(** * travelapi: combined flight search, supplier clients, FlyHub token cache

    A shallow embedding of

      - [app/flight_services/services/combined_service.py]  ([combined_search]),
      - [app/flight_services/clients/bdfare_client.py]
        ([fetch_bdfare_flights], [fallback_to_requests]),
      - [app/flight_services/routes/bdfare/search.py]  ([search_flights]),
      - [app/flight_services/routes/combined/combined_search.py]
        ([cached_token], [fetch_flyhub_flights], [authenticate_flyhub]),

    followed by the properties of the orchestration layer.

    Python values are modelled as they are used: unbounded [int] as [Z],
    [str] as [string], JSON documents as the inductive [json], exceptions as
    the inductive [exn], and a call that may raise as an [outcome].  Outbound
    network calls are recorded in a trace of [event]s, so that "no supplier
    request was sent" is the statement that the trace is empty. *)

From Stdlib Require Import ZArith List String Bool Lia QArith Lqa DecimalString.
Import ListNotations.
Set Warnings "-register-all".
Open Scope string_scope.
Open Scope Z_scope.

(* ------------------------------------------------------------------ *)
(** ** Python values *)

Module Py.

(** A parsed JSON document ([response.json()], a request body, one offer). *)
Inductive json : Type :=
| JNull
| JBool (b : bool)
| JNum (n : Z)
| JStr (s : string)
| JArr (items : list json)
| JObj (fields : list (string * json)).

(** Python truthiness, [bool(v)], of a JSON value ([None] is [JNull]). *)
Definition truthy (v : json) : bool :=
  match v with
  | JNull => false
  | JBool b => b
  | JNum n => negb (n =? 0)
  | JStr s => negb (s =? "")%string
  | JArr items => match items with [] => false | _ => true end
  | JObj fields => match fields with [] => false | _ => true end
  end.

(** Truthiness of an [Optional[str]]: [None] and [""] are falsy. *)
Definition truthy_str (v : option string) : bool :=
  match v with
  | None => false
  | Some s => negb (s =? "")%string
  end.

(** The string held by an [Optional[str]]; [None] prints as ["None"]. *)
Definition str_opt (v : option string) : string :=
  match v with
  | Some s => s
  | None => "None"
  end.

(** [d[key]] / [d.get(key)] on a JSON object. *)
Fixpoint lookup (key : string) (fields : list (string * json)) : option json :=
  match fields with
  | [] => None
  | (k, v) :: rest => if (k =? key)%string then Some v else lookup key rest
  end.

(** The exception classes the four files raise or catch.  [ValueError] also
    stands for its subclass [json.JSONDecodeError]; [RequestError] is
    [httpx.RequestError]; [OtherException] is any other subclass of
    [Exception].  What is not an [Exception] (a cancellation, which no
    [except Exception] catches) is not part of the model. *)
Inductive exn : Type :=
| KeyError (key : string)
| ValueError (msg : string)
| TypeError (msg : string)
| HTTPException (status_code : Z) (detail : string)
| RequestError (msg : string)
| OtherException (msg : string).

(** [str(n)] for an [int]. *)
Definition str_int (n : Z) : string := NilZero.string_of_int (Z.to_int n).

(** [repr(s)] for a [str]: single quotes, or double quotes when the string
    holds a single quote and no double one; the quote in use and the
    backslash are escaped, tab, newline and return are written [\t], [\n],
    [\r], any other control character as [\x] and two hexadecimal digits.
    Bytes from 128 on, the UTF-8 of characters beyond ASCII, are kept as
    they are, as [repr] keeps every such character that is printable. *)
Definition single_quote : Ascii.ascii := Ascii.ascii_of_nat 39.
Definition double_quote : Ascii.ascii := Ascii.ascii_of_nat 34.
Definition backslash : Ascii.ascii := Ascii.ascii_of_nat 92.
Definition letter_x : Ascii.ascii := Ascii.ascii_of_nat 120.

Definition hex_digit (n : nat) : Ascii.ascii :=
  Ascii.ascii_of_nat (if (n <? 10)%nat then 48 + n else 87 + n).

Definition repr_char (quote c : Ascii.ascii) : string :=
  let n := Ascii.nat_of_ascii c in
  if (Ascii.eqb c quote || Ascii.eqb c backslash)%bool then
    String backslash (String c EmptyString)
  else if (n =? 9)%nat then String backslash "t"
  else if (n =? 10)%nat then String backslash "n"
  else if (n =? 13)%nat then String backslash "r"
  else if ((n <? 32) || (n =? 127))%nat then
    String backslash
      (String letter_x (String (hex_digit (n / 16))
                     (String (hex_digit (n mod 16)) EmptyString)))
  else String c EmptyString.

Fixpoint holds (c : Ascii.ascii) (s : string) : bool :=
  match s with
  | EmptyString => false
  | String c' rest => Ascii.eqb c c' || holds c rest
  end.

Fixpoint escaped (quote : Ascii.ascii) (s : string) : string :=
  match s with
  | EmptyString => EmptyString
  | String c rest => repr_char quote c ++ escaped quote rest
  end.

Definition repr (s : string) : string :=
  let quote :=
    if holds single_quote s && negb (holds double_quote s)
    then double_quote else single_quote in
  String quote (escaped quote s ++ String quote EmptyString).

(** [str(e)].  A [KeyError] prints the [repr] of its key; an [HTTPException]
    prints as starlette does, status code, colon, detail. *)
Definition str_exn (e : exn) : string :=
  match e with
  | KeyError key => repr key
  | ValueError msg => msg
  | TypeError msg => msg
  | HTTPException status_code detail => str_int status_code ++ ": " ++ detail
  | RequestError msg => msg
  | OtherException msg => msg
  end.

(** The result of evaluating a call: it returns or it raises. *)
Inductive outcome (A : Type) : Type :=
| Return (a : A)
| Raise (e : exn).
Arguments Return {A} a.
Arguments Raise {A} e.

(** Outbound calls, in the order they are issued. *)
Inductive event : Type :=
| HttpxPost (url : string) (body : json)
| RequestsPost (url : string) (body : json)
| CurlPost (url : string) (body : json)
| FlyhubFetch (payload : json) (page size : Z).

(** A computation that issues outbound calls and then returns or raises. *)
Definition io (A : Type) : Type := (list event * outcome A)%type.

Definition ret {A} (a : A) : io A := ([], Return a).
Definition raise {A} (e : exn) : io A := ([], Raise e).
Definition emit (ev : event) : io unit := ([ev], Return tt).
Definition lift {A} (o : outcome A) : io A := ([], o).

Definition bind {A B} (m : io A) (k : A -> io B) : io B :=
  match m with
  | (tr, Return a) => let (tr', r) := k a in ((tr ++ tr')%list, r)
  | (tr, Raise e) => (tr, Raise e)
  end.

(** [try: m  except Exception as e: h e] *)
Definition try_except {A} (m : io A) (h : exn -> io A) : io A :=
  match m with
  | (tr, Return a) => (tr, Return a)
  | (tr, Raise e) => let (tr', r) := h e in ((tr ++ tr')%list, r)
  end.

Definition trace_of {A} (m : io A) : list event := fst m.
Definition result_of {A} (m : io A) : outcome A := snd m.

(** Index adjustment of a slice bound, as [PySlice_AdjustIndices] does for
    step 1: a negative bound counts from the end, then both are clamped to
    [0 .. len]. *)
Definition adjust_index (i len : Z) : Z :=
  if i <? 0 then Z.max (i + len) 0 else Z.min i len.

(** [l[start:stop]] *)
Definition slice {A} (l : list A) (start stop : Z) : list A :=
  let len := Z.of_nat (List.length l) in
  let lo := adjust_index start len in
  let hi := adjust_index stop len in
  firstn (Z.to_nat (hi - lo)) (skipn (Z.to_nat lo) l).

(** The first keyword of a call that names no parameter of the callee:
    binding such a call raises [TypeError] before the body runs (for an
    [async def], before the coroutine object is created). *)
Definition unexpected_keyword (params kwargs : list string) : option string :=
  find (fun k => negb (existsb (String.eqb k) params)) kwargs.

End Py.
Import Py.

Notation "x <- m ;; k" := (bind m (fun x => k))
  (at level 61, m at next level, right associativity).
Notation "m ;;; k" := (bind m (fun _ => k))
  (at level 61, right associativity).

(* ------------------------------------------------------------------ *)
(** ** What the network answers *)

Module Net.

(** [response.json()]: the body parsed, or the decoder's complaint. *)
Inductive decoded : Type :=
| Decoded (j : json)
| Undecodable (why : string).

(** The answer to one POST: a response with its status, text and parsed
    body, or a transport-level failure (refused, timed out, DNS). *)
Inductive http_reply : Type :=
| Response (status_code : Z) (text : string) (body : decoded)
| TransportFailure (msg : string).

(** The answer of [subprocess.run(["curl", ...], capture_output=True)]. *)
Inductive curl_reply : Type :=
| Completed (returncode : Z) (stdout stderr : string) (parsed : decoded)
| SpawnFailure (msg : string).

End Net.
Import Net.

(* ------------------------------------------------------------------ *)
(** ** clients/bdfare_client.py *)

Module BdfareClient.
Section Client.

(** Module constants and the request adapter
    ([adapters/bdfare_adapter.py], not part of the sources). *)
Variable BDFARE_BASE_URL : string.
Variable convert_to_bdfare_request : json -> outcome json.

(** The supplier as seen through each HTTP library. *)
Variable httpx_post : string -> json -> http_reply.
Variable requests_post : string -> json -> http_reply.

(** Whether [requests] raises its own [JSONDecodeError], a
    [RequestException], from [response.json()] (releases from 2.27 on) or
    the plain [json.JSONDecodeError] (earlier ones). *)
Variable requests_json_error_is_request_exception : bool.

(** [fallback_to_requests(url, payload)] *)
Definition fallback_to_requests (url : string) (payload : json) : io json :=
  emit (RequestsPost url payload) ;;;
  match requests_post url payload with
  | TransportFailure msg =>
      raise (HTTPException 500
               ("Network or request error during API call: " ++ msg))
  | Response status_code text body =>
      if (400 <=? status_code) && (status_code <? 600) then
        raise (HTTPException status_code ("HTTP request failed: " ++ text))
      else
        match body with
        | Decoded j => ret j
        | Undecodable why =>
            if requests_json_error_is_request_exception then
              raise (HTTPException 500
                       ("Network or request error during API call: " ++ why))
            else
              raise (HTTPException 500 ("JSON decoding failed: " ++ why))
        end
  end.

(** The [try] block of [fetch_bdfare_flights]: the attempt through httpx. *)
Definition httpx_attempt (url : string) (payload : json) : io json :=
  emit (HttpxPost url payload) ;;;
  match httpx_post url payload with
  | TransportFailure msg => raise (RequestError msg)
  | Response status_code text body =>
      if status_code =? 200 then
        match body with
        | Decoded j => ret j
        | Undecodable why => raise (ValueError why)
        end
      else
        raise (HTTPException status_code ("BDFare API Error: " ++ text))
  end.

(** [fetch_bdfare_flights(payload)] *)
Definition fetch_bdfare_flights (payload : json) : io json :=
  transformed_payload <- lift (convert_to_bdfare_request payload) ;;
  let url := BDFARE_BASE_URL ++ "/AirShopping" in
  try_except (httpx_attempt url transformed_payload)
             (fun _ => fallback_to_requests url transformed_payload).
(** What the webhook route reads of an event. *)
Definition event_args (event : option json) : webhook_args :=
  let resource :=
    or_json (path ["data"; "attributes"; "data"] event)
      (or_json (path ["data"; "attributes"; "resource"] event)
         (or_json (member "resource" event) (Some (JObj [])))) in
  let resourceAttr := or_json (member "attributes" resource) (Some (JObj [])) in
  let metadata :=
    or_json (member "metadata" resourceAttr)
      (or_json (path ["checkout_session"; "metadata"] resourceAttr)
         (or_json (path ["checkout"; "metadata"] resourceAttr) (Some (JObj [])))) in
  let firstPayment :=
    or_json (first_of_array (member "payments" resourceAttr))
      (or_json (first_of_array
                  (path ["payment_intent"; "attributes"; "payments"] resourceAttr))
         (Some JNull)) in
  WebhookArgs
    (nullable_text (member "order_code" metadata))
    (nullable_text (member "id" resource))
    (nullable_text (or_json (member "id" firstPayment)
                      (path ["attributes"; "id"] firstPayment)))
    (text_or_empty (or_json (path ["data"; "id"] event) (member "id" event)))
    (from_option JSON_stringify "" event).

Definition event_type (event : option json) : option json :=
  or_json (path ["data"; "attributes"; "type"] event)
    (or_json (member "type" event) (Some (JStr ""))).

::::

Transcribe the records above exactly, beginning at the line that contains "RequestsPost (url : string) (body : json)" and ending with the line that contains "(m : io A) (k", both included, and nothing else.

_RESPONSE BELOW:_
| RequestsPost (url : string) (body : json)
| CurlPost (url : string) (body : json)
| FlyhubFetch (payload : json) (page size : Z).

(** A computation that issues outbound calls and then returns or raises. *)
Definition io (A : Type) : Type := (list event * outcome A)%type.

Definition ret {A} (a : A) : io A := ([], Return a).
Definition raise {A} (e : exn) : io A := ([], Raise e).
Definition emit (ev : event) : io unit := ([ev], Return tt).
Definition lift {A} (o : outcome A) : io A := ([], o).

Definition bind {A B} (m : io A) (k : A -> io B) : io B :=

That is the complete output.